- **Exercise objective**:
From the entries below, return exactly the lines beginning at the one that contains "list A) (body" and ending at the one that contains "(** Modelled from", both of them included, and only those lines.

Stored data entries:
(** Every command served to a connected moderator is one of the four
    steps. *)
Lemma handle_step c sock payload callback answers st :
  Run.connected sock st ->
  Run.step st (settle answers (handle conf c sock payload callback st)).1.1.
Proof.
  intros [u Hu].
  destruct c; cbn [handle].
  - unfold getDebates. rewrite Hu. run; apply Run.step_same.
  - unfold getDebateQuestions. run; apply Run.step_same.
  - unfold getDebateSuggestions. run; apply Run.step_same.
  - unfold newDebate, reading. run; try apply Run.step_same; simplify_eq.
    by apply Run.step_create.
  - unfold closeDebate, interpolating. run; try apply Run.step_same; simplify_eq.
    all: registered; cbn in *; simplify_eq; by eapply Run.step_close.
  - unfold newQuestion, reading. run; try apply Run.step_same; simplify_eq.
    all: registered; cbn; eapply Run.step_mutate; [done | apply sendNewQuestion_debateID].
  - unfold banUser, reading, logging. run; apply Run.step_same.
  - unfold approveQuestion, reading, logging. run; try apply Run.step_same; simplify_eq.
    all: registered; cbn; eapply Run.step_mutate; [done |].
    all: match goal with
         | H : approveSuggestion ?d ?v = _ |- _ =>
             pose proof (approveSuggestion_debateID d v) as Hid; by rewrite H in Hid
         end.
  - unfold rejectQuestion, reading, logging. run; try apply Run.step_same; simplify_eq.
    all: registered; cbn; eapply Run.step_mutate; [done |].
    all: match goal with
         | H : rejectSuggestion ?d ?v = _ |- _ =>
             pose proof (rejectSuggestion_debateID d v) as Hid; by rewrite H in Hid
         end.
Qed.

Lemma elem_of_set_add_mono x y s : x ∈ s -> x ∈ set_add y s.
Proof. unfold set_add. case_bool_decide; [done |]. intros Hx. apply elem_of_app. by left. Qed.

Lemma step_invariant st st' :
  Run.step st st' ->
  Run.keyed st ∧ (∀ z, is_Some (activeDebates st !! z) -> Run.tracked_somewhere st z) ->
  Run.keyed st' ∧ (∀ z, is_Some (activeDebates st' !! z) -> Run.tracked_somewhere st' z).
Proof.
  intros Hstep [Hkeyed Htracked].
  destruct Hstep as [| z d d' Hz Hid | debate name u Hu | z d name u Hz Hu].
  - done.
  - split.
    + intros z' d0. cbn. rewrite lookup_insert. case_decide; [| apply Hkeyed].
      intros [= <-]. subst z'. rewrite Hid. by apply Hkeyed.
    + intros z' Hz'. cbn in Hz'. rewrite lookup_insert in Hz'.
      destruct (Htracked z') as (n & u0 & Hn & Hin); [by case_decide; subst |].
      by exists n, u0.
  - split.
    + intros z' d0. cbn. rewrite lookup_insert. case_decide; [| apply Hkeyed].
      by intros [= <-].
    + intros z' Hz'. cbn in Hz'. rewrite lookup_insert in Hz'. case_decide as Hcase.
      * subst z'. eexists name, _. cbn. rewrite lookup_insert_eq. split; [done |].
        cbn. apply elem_of_set_add.
      * destruct (Htracked z' Hz') as (n & u0 & Hn & Hin).
        destruct (decide (n = name)) as [-> | Hname].
        -- eexists name, _. cbn. rewrite lookup_insert_eq. split; [done |].
           cbn. apply elem_of_set_add_mono. by simplify_eq.
        -- exists n, u0. cbn. by rewrite lookup_insert_ne.
  - split.
    + intros z' d0. cbn. rewrite lookup_delete. case_decide; [done | apply Hkeyed].
    + intros z' Hz'. cbn in Hz'. rewrite lookup_delete in Hz'. case_decide as Hcase.
      * by destruct Hz'.
      * destruct (Htracked z' Hz') as (n & u0 & Hn & Hin).
        destruct (decide (n = name)) as [-> | Hname].
        -- eexists name, _. cbn. rewrite lookup_insert_eq. split; [done |].
           cbn. rewrite elem_of_set_delete, (Hkeyed z d Hz). simplify_eq. split; [done | congruence].
        -- exists n, u0. cbn. by rewrite lookup_insert_ne.
Qed.
Lemma primary_blocks text :
  Forall note_block (blocks_between text (primary_offsets text)).
Proof.
  eapply (scan_blocks Re.NOFLAGS note_rx text group_offset).
  - apply note_match_offset.
  - intros m end_ Hm He. by apply note_match_block.
  - apply finditer_scan.
Qed.

Lemma fallback_blocks text :
  Forall pedido_block (blocks_between text (fallback_offsets text)).
Proof.
  eapply (scan_blocks Re.NOFLAGS pedido_rx text Re.mo_start).
  - apply pedido_match_offset.
  - intros m end_ Hm He. by apply pedido_match_block.
  - apply finditer_scan.
Qed.

(** The segmenter, in terms of offsets. *)
Lemma split_notes_blocks_offsets text :
  split_notes_blocks text =
    Ret (blocks_between text
           (match primary_offsets text with
            | [] => fallback_offsets text
            | offsets => offsets
            end)).
Proof.
  rewrite split_notes_blocks_ret, primary_positions_offsets, fallback_positions_offsets.
  f_equal.
  destruct (primary_offsets text) as [| o offs] eqn:E.
  - simpl. apply blocks_of_between, fallback_offsets_ascending.
  - rewrite <- E. destruct (map Z.of_nat (primary_offsets text)) eqn:E'.
    + rewrite E in E'. done.
    + rewrite <- E'. apply blocks_of_between, primary_offsets_ascending.
Qed.

(** ** The note number of a block *)

Section Greedy.

Import Re ReSpec.

Variable fl : flags.

(** A greedy repetition without upper bound, followed by something that
    cannot fail, succeeds when no minimum is asked for ... *)
Lemma repeat_greedy_total a rest : ∀ pos k,
  (∀ p s, is_Some (k p s)) → is_Some (repeat_greedy fl a 0 None pos rest k).
Proof.
  induction rest as [| c rest IH]; intros pos k Hk; simpl; [apply Hk |].
  destruct (atom_match fl a c); simpl; [| apply Hk].
  destruct (IH (S pos) k Hk) as [res ->]. by eexists.
Qed.

(** ... and takes every character it can. *)
Lemma repeat_greedy_longest a rest : ∀ lo pos k res,
  (∀ p s, is_Some (k p s)) →
  repeat_greedy fl a lo None pos rest k = Some res →
  ∃ cs rest', rest = cs ++ rest'
    ∧ Forall (fun c => atom_match fl a c = true) cs
    ∧ (lo ≤ length cs)%nat
    ∧ (rest' = [] ∨ ∃ c t, rest' = c :: t ∧ atom_match fl a c = false)
    ∧ k (pos + length cs)%nat rest' = Some res.
Proof.
  induction rest as [| c rest IH]; intros lo pos k res Hk H; simpl in H.
  - destruct lo; [| done]. exists [], []. simpl. rewrite Nat.add_0_r.
    split_and!; try done; try lia. by left.
  - destruct (atom_match fl a c) eqn:Ec; simpl in H.
    + destruct (repeat_greedy fl a (Nat.pred lo) None (S pos) rest k) as [res' |] eqn:R.
      * simplify_eq. apply IH in R as (cs & rest' & -> & Hcs & Hlo & Hend & Hres); [| done].
        exists (c :: cs), rest'. simpl. rewrite <- Nat.add_succ_comm.
        split_and!; try done; try lia. by constructor.
      * destruct lo; [| done]. simpl in R.
        destruct (repeat_greedy_total a rest (S pos) k Hk) as [x Hx]. congruence.
    + destruct lo; [| done]. exists [], (c :: rest). simpl. rewrite Nat.add_0_r.
      split_and!; try done; try lia. right; eauto.
Qed.

End Greedy.

(** What the matcher finds with the pattern of the note number: white
    space, three to five digits, a hyphen, and every digit that follows. *)
Lemma numero_match fl rest pos st' :
  Re.run fl numero_rx (Re.MState pos rest []) Some = Some st' →
  ∃ ws ds1 ds2 tail,
    pos = O ∧ rest = ws ++ ds1 ++ HYPHEN :: ds2 ++ tail
    ∧ spaces ws ∧ digits ds1 ∧ (3 ≤ length ds1 ≤ 5)%nat
    ∧ digits ds2 ∧ (1 ≤ length ds2)%nat
    ∧ (tail = [] ∨ ∃ c t, tail = c :: t ∧ Unicode.isdecimal c = false)
    ∧ st' = Re.MState (length ws + (length ds1 + 1 + length ds2)) tail
              [(1%nat, (length ws, (length ws + (length ds1 + 1 + length ds2))%nat))].
Proof.
  unfold numero_rx. cbn [Re.run Re.m_pos Re.m_rest Re.m_marks]. intros H.
  destruct (pos =? 0)%nat eqn:E0; [| done]. apply Nat.eqb_eq in E0. subst pos.
  apply repeat_greedy_sound in H as (ws & r1 & -> & Hws & _ & _ & H).
  cbn beta in H. cbn [Re.run Re.m_pos Re.m_rest Re.m_marks] in H.
  apply repeat_greedy_sound in H as (ds1 & r2 & -> & Hd1 & Hlo1 & Hhi1 & H).
  cbn beta in H. cbn [Re.run Re.m_pos Re.m_rest Re.m_marks] in H.
  destruct r2 as [| h r3]; [done |].
  destruct (Re.atom_match fl (Re.ALit 45) h) eqn:Eh; [| done].
  rewrite atom_uncased in Eh by done. apply N.eqb_eq in Eh. subst h.
  cbn [Re.run Re.m_pos Re.m_rest Re.m_marks] in H.
  apply repeat_greedy_longest in H as (ds2 & tail & -> & Hd2 & Hlo2 & Hend & H);
    [| by eexists].
  cbn beta in H. cbn [Re.m_pos Re.m_rest Re.m_marks] in H. simplify_eq.
  assert (spaces ws) as Hws'.
  { eapply Forall_impl; [exact Hws |]. intros c Hc. cbn beta in Hc.
    by rewrite atom_space in Hc. }
  assert (digits ds1) as Hd1'.
  { eapply Forall_impl; [exact Hd1 |]. intros c Hc. cbn beta in Hc.
    by rewrite atom_digit in Hc. }
  assert (digits ds2) as Hd2'.
  { eapply Forall_impl; [exact Hd2 |]. intros c Hc. cbn beta in Hc.
    by rewrite atom_digit in Hc. }
  assert (tail = [] ∨ ∃ c t, tail = c :: t ∧ Unicode.isdecimal c = false) as Hend'.
  { destruct Hend as [-> | (c & t & -> & Hc)]; [by left | right].
    exists c, t. split; [done |]. by rewrite atom_digit in Hc. }
  exists ws, ds1, ds2, tail. split_and!; try done; try lia.
  f_equal; [lia |]. do 3 f_equal; lia.
Qed.
(** A file system holding the workspace [/repo] with the given entries in the
    result roots of the three phases. *)
Definition repo_tree (witness proof verify : list (string * node)) : node :=
  Dir [("repo", Dir [("target", Dir [("criterion", Dir [
    ("iterated_f_witness_generation", Dir witness);
    ("iterated_f_proof_generation", Dir proof);
    ("iterated_f_proof_verification", Dir verify)])])])].

Definition repo : path := ["repo"].

(** Results of the (4, 8192) and (1, 8192) configurations side by side, in
    the two orders a listing may have. *)
Definition lanes4_first : list (string * node) := [
  ("iterations_8192_lanes_4_run", bench_dir_of (JFloat 4000000));
  ("iterations_8192_run", bench_dir_of (JFloat 1500000))
].

Definition lanes1_first : list (string * node) := reverse lanes4_first.

(** A file system holding one benchmark directory, [/bench], with the
    given statistics file. *)
Definition stats_world (data : file_data) : World :=
  world_of (Dir [("bench", Dir [("new", Dir [("estimates.json", File data)])])]).

Definition bench : path := ["bench"].

(** The end-to-end scenario of the specification for (1, 8192): estimates
    of 1,500,000, 2,300,000 and 500,000 ns in the three phases. *)
Definition scenario_world : World :=
  world_of (repo_tree
    [("iterations_8192_run", bench_dir_of (JInt 1500000))]
    [("iterations_8192_run", bench_dir_of (JInt 2300000))]
    [("iterations_8192_run", bench_dir_of (JInt 500000))]).
(** * The opencode event visualizer ([.opencode/.ralph/visualize.py])

    A shallow embedding of the JSONL event renderer and of the stream
    loop around it, followed by the properties of the renderer.

    - Events are the Python values that [json.loads] returns ([value]).
    - The console of [rich] is the external styled writer.  The model
      records every [console.print] call that goes through (text, style, end,
      markup flag), in order.  A call with markup on raises [MarkupError]
      when [rich] rejects its text; a text without an opening bracket is
      never parsed as markup and never rejected.  What the console shows for
      a markup text (tags removed, emoji codes replaced, long lines wrapped)
      is the library's business.
    - Python exceptions are the left summand of the result; the calls made
      before the exception stay in the output.
    - A Python [str] is kept as its UTF-8 encoding in a Rocq [string]; a
      character is a byte that starts a sequence together with the
      continuation bytes that follow it, and [len], slices and [strip] count
      and test characters.  Strings with lone surrogates have no encoding and
      are outside the model.
    - Three things are taken from the libraries as they are ([library]): the
      verdict of the markup parser of [rich], [str.title] on text that is not
      ASCII, and [str.isprintable] on a character that is not ASCII. *)

From Stdlib Require Import ZArith Bool List String Ascii Lia.
From Stdlib Require Import DecimalString Permutation.
From Stdlib Require Import Floats.SpecFloat.
Import ListNotations.

Open Scope string_scope.
Open Scope nat_scope.
Open Scope list_scope.

Infix "+++" := String.append (right associativity, at level 60).

(* ===================================================================== *)
(** ** Styles and the recorded console                                    *)
(* ===================================================================== *)

Inductive Color := Red | Green | Yellow | Blue | Magenta | Cyan.

(** [rich.style.Style]: only the attributes the program sets. *)
Record Style := mkStyle {
  st_color : option Color;
  st_bold : option bool;
  st_dim : option bool
}.

Definition or_else {A} (a b : option A) : option A :=
  match a with Some _ => a | None => b end.

(** [Style.__add__]: attributes of the right operand win when set. *)
Definition style_add (a b : Style) : Style :=
  mkStyle (or_else (st_color b) (st_color a))
          (or_else (st_bold b) (st_bold a))
          (or_else (st_dim b) (st_dim a)).

(** The module-level [colors] table (lines 20-30). *)
Module colors.
Definition reset := mkStyle None None None.
Definition bright := mkStyle None (Some true) None.
Definition dim := mkStyle None None (Some true).
Definition red := mkStyle (Some Red) None None.
Definition green := mkStyle (Some Green) None None.
Definition yellow := mkStyle (Some Yellow) None None.
Definition blue := mkStyle (Some Blue) None None.
Definition magenta := mkStyle (Some Magenta) None None.
Definition cyan := mkStyle (Some Cyan) None None.
End colors.

Definition NL : string := String (ascii_of_nat 10) EmptyString.

(** One [console.print(text, style=..., end=..., markup=...)] call. *)
Record call := Print {
  text : string;
  style : option Style;
  end_ : string;
  markup : bool
}.
(** A vague spot, before and after the override. *)
Lemma sidebar_form_exclusive_witness :
  let ocean :=
    {| name := "North Atlantic Ocean";
       description := "Open water.";
       weather := {| temp := "12 C"; condition := "Windy" |};
       clothingRecommendation := "Raincoat";
       isVague := Some true;
       nearbyPOIs := None |} in
  Sidebar (Some eiffel) (Some ocean) ready_to_generate [] None false =
    [PoiList]
  /\ Sidebar (Some eiffel) (Some ocean) ready_to_generate [] None true =
     [LocationCard; GenerationForm]
  /\ shows (Sidebar (Some eiffel) (Some ocean) ready_to_generate [] None true)
           PoiList = false.
Proof.
  intros ocean.
  destruct (sidebar_form_exclusive eiffel (Some ocean) ready_to_generate []
              None true) as ((_ & P & _) & _).
  - reflexivity.
  - split; [reflexivity |]. split; [reflexivity | exact P].
Defined.
(** * Static gallery generator: the thumbnail pipeline of generate-gallery.js

    A shallow embedding of the thumbnail pipeline (discovery with size-based
    deduplication, path fingerprint, cache path, video sampling parameters,
    video thumbnail generation with its scratch directory, worker pool), of
    the ordering of the inventory in [main] and of the script of the
    generated page, with the properties its specification states about the
    pipeline and further properties of the code.

    JavaScript data is modelled as follows.
    - A string is the list of its UTF-16 code units ([list Z], each unit in
      [0, 65536)); [str.charCodeAt(i)] is the i-th element, [str.length] the
      length of the list.  [lit "abc"] is the string of an ASCII literal.
    - A Number holding an integer of magnitude below 2^53 is a [Z]; the 32-bit
      operators ([<<], [^], [>>>]) convert their operands with ToInt32 or
      ToUint32, written out below.
    - The file system, the external commands and the scheduler are modelled
      in the sections that use them. *)

From stdpp Require Import base gmap sets list.
From Stdlib Require Import ZArith Lia Ascii String Bool List QArith Qround Lqa Floats
  Sorted.
Import ListNotations.

#[local] Set Warnings "-clear-no-such-hyp".
Local Open Scope Z_scope.

(** ** JavaScript primitives *)

Module JS.
(** * Gabriel server: token-gated relay between websocket clients and engines

    Shallow embedding of the two variants of the relay found in the
    repository:

    - [client_comm]       : src/client_comm.py  (one global token counter per
                            client, per-client result queue);
    - [websocket_server]  : src/src/gabriel_server/websocket_server.py
                            (one counter per filter, global dispatch).

    Python objects that are shared by reference (the per-client session
    objects) live in an explicit heap; the registry dictionaries hold
    references into it.  A coroutine is cut at its [await]s: every piece
    between two suspension points is one atomic state transformer, and the
    event loop interleaves these pieces. *)

From stdpp Require Import gmap strings list fin_maps.
From Stdlib Require Import ZArith Lia.

Local Open Scope Z_scope.

(** ** Python runtime: exceptions and stateful computations *)

Module Py.

(** The exceptions the two files can raise from their own statements. *)
Inductive exn : Type :=
| AttributeError   (* attribute access on None *)
| KeyError         (* d[k] or del d[k] with k missing *)
| NameError        (* evaluation of an unbound name *)
| Full             (* queue.Full, from put_nowait *)
| TypeError        (* a call whose arguments do not fit the signature *)
| DecodeError.     (* ParseFromString on bytes that are not a message *)

Inductive res (A : Type) : Type :=
| Val (a : A)
| Exc (e : exn).
Arguments Val {A} a.
Arguments Exc {A} e.

(** A statement run against a store [S]: it ends normally with a value or
    with an exception, and in both cases leaves a store behind. *)
Definition M (S A : Type) : Type := S -> res A * S.

Definition ret {S A} (a : A) : M S A := fun s => (Val a, s).

Definition bind {S A B} (m : M S A) (k : A -> M S B) : M S B :=
  fun s => match m s with
           | (Val a, s') => k a s'
           | (Exc e, s') => (Exc e, s')
           end.

Definition raise {S A} (e : exn) : M S A := fun s => (Exc e, s).

Definition gets {S A} (f : S -> A) : M S A := fun s => (Val (f s), s).

Definition modify {S} (f : S -> S) : M S unit := fun s => (Val tt, f s).

(** [try: m  except e: h] *)
Definition try_except {S A} (m : M S A) (e : exn) (h : M S A) : M S A :=
  fun s => match m s with
           | (Val a, s') => (Val a, s')
           | (Exc e', s') =>
               if match e, e' with
                  | AttributeError, AttributeError | KeyError, KeyError
                  | NameError, NameError | Full, Full
                  | TypeError, TypeError | DecodeError, DecodeError => true
                  | _, _ => false
                  end
               then h s' else (Exc e', s')
           end.

(** [for x in xs: body x] *)
Fixpoint for_each {S A} (xs : list A) (body : A -> M S unit) : M S unit :=
  match xs with
  | [] => ret tt
  | x :: xs' => bind (body x) (fun _ => for_each xs' body)
  end.

Definition state_after {S A} (m : M S A) (s : S) : S := snd (m s).
Definition result_of {S A} (m : M S A) (s : S) : res A := fst (m s).

End Py.

Import Py.

Notation "'do' x <- m ; k" := (bind m (fun x => k))
  (at level 10, x name, m at level 100, k at level 200,
   format "'[v' 'do'  x  <-  m ; '/' k ']'").
Notation "'do_' m ; k" := (bind m (fun _ => k))
  (at level 10, m at level 100, k at level 200,
   format "'[v' 'do_'  m ; '/' k ']'").

(** ** Data shared by the two variants *)

(** [websocket.remote_address]: the (host, port) pair of the peer. *)
Definition address : Type := string * Z.

(** A websocket connection object.  [ws_id] is the identity of the object,
    [remote_address] the attribute the code reads. *)
Record websocket : Type := { ws_id : nat; remote_address : address }.

#[global] Instance websocket_eq_dec : EqDecision websocket.
Proof. solve_decision. Defined.

(** References to heap-allocated session objects. *)
Definition loc : Type := nat.

(** Records of the [logging] module: level and format string. *)
Inductive level : Type := DEBUG | INFO | WARNING | ERROR.

#[global] Instance level_eq_dec : EqDecision level.
Proof. solve_decision. Defined.

Definition log_record : Type := level * string.

Definition warnings (l : list log_record) : nat :=
  length (filter (fun r => r.1 = WARNING) l).

(** Modelled from the spec: the status values of the generated protobuf
    module gabriel_pb2, which is not among the sources.  The names are the
    ones the two files and section 6 of the specification use; [SUCCESS] is
    the value a result of an engine carries. *)
Inductive status : Type :=
| SUCCESS
| NO_TOKENS
| QUEUE_FULL
| REQUESTED_ENGINE_NOT_AVAILABLE
| NO_ENGINE_FOR_FILTER_PASSED
| SERVER_DROPPED_FRAME
| WRONG_INPUT_FORMAT.

#[global] Instance status_eq_dec : EqDecision status.
Proof. solve_decision. Defined.

(** * Variant 1: src/client_comm.py *)

Module client_comm.

Definition PORT : Z := 9098.
Definition NUM_TOKENS : Z := 2.
Definition INPUT_QUEUE_MAXSIZE : Z := 2.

- **Answer**:
Fixpoint for_each {S A} (xs : list A) (body : A -> M S unit) : M S unit :=
  match xs with
  | [] => ret tt
  | x :: xs' => bind (body x) (fun _ => for_each xs' body)
  end.

Definition state_after {S A} (m : M S A) (s : S) : S := snd (m s).
Definition result_of {S A} (m : M S A) (s : S) : res A := fst (m s).

End Py.

Import Py.

Notation "'do' x <- m ; k" := (bind m (fun x => k))
  (at level 10, x name, m at level 100, k at level 200,
   format "'[v' 'do'  x  <-  m ; '/' k ']'").
Notation "'do_' m ; k" := (bind m (fun _ => k))
  (at level 10, m at level 100, k at level 200,
   format "'[v' 'do_'  m ; '/' k ']'").

(** ** Data shared by the two variants *)

(** [websocket.remote_address]: the (host, port) pair of the peer. *)
Definition address : Type := string * Z.

(** A websocket connection object.  [ws_id] is the identity of the object,
    [remote_address] the attribute the code reads. *)
Record websocket : Type := { ws_id : nat; remote_address : address }.

#[global] Instance websocket_eq_dec : EqDecision websocket.
Proof. solve_decision. Defined.

(** References to heap-allocated session objects. *)
Definition loc : Type := nat.

(** Records of the [logging] module: level and format string. *)
Inductive level : Type := DEBUG | INFO | WARNING | ERROR.

#[global] Instance level_eq_dec : EqDecision level.
Proof. solve_decision. Defined.

Definition log_record : Type := level * string.

Definition warnings (l : list log_record) : nat :=
  length (filter (fun r => r.1 = WARNING) l).

(** Modelled from the spec: the status values of the generated protobuf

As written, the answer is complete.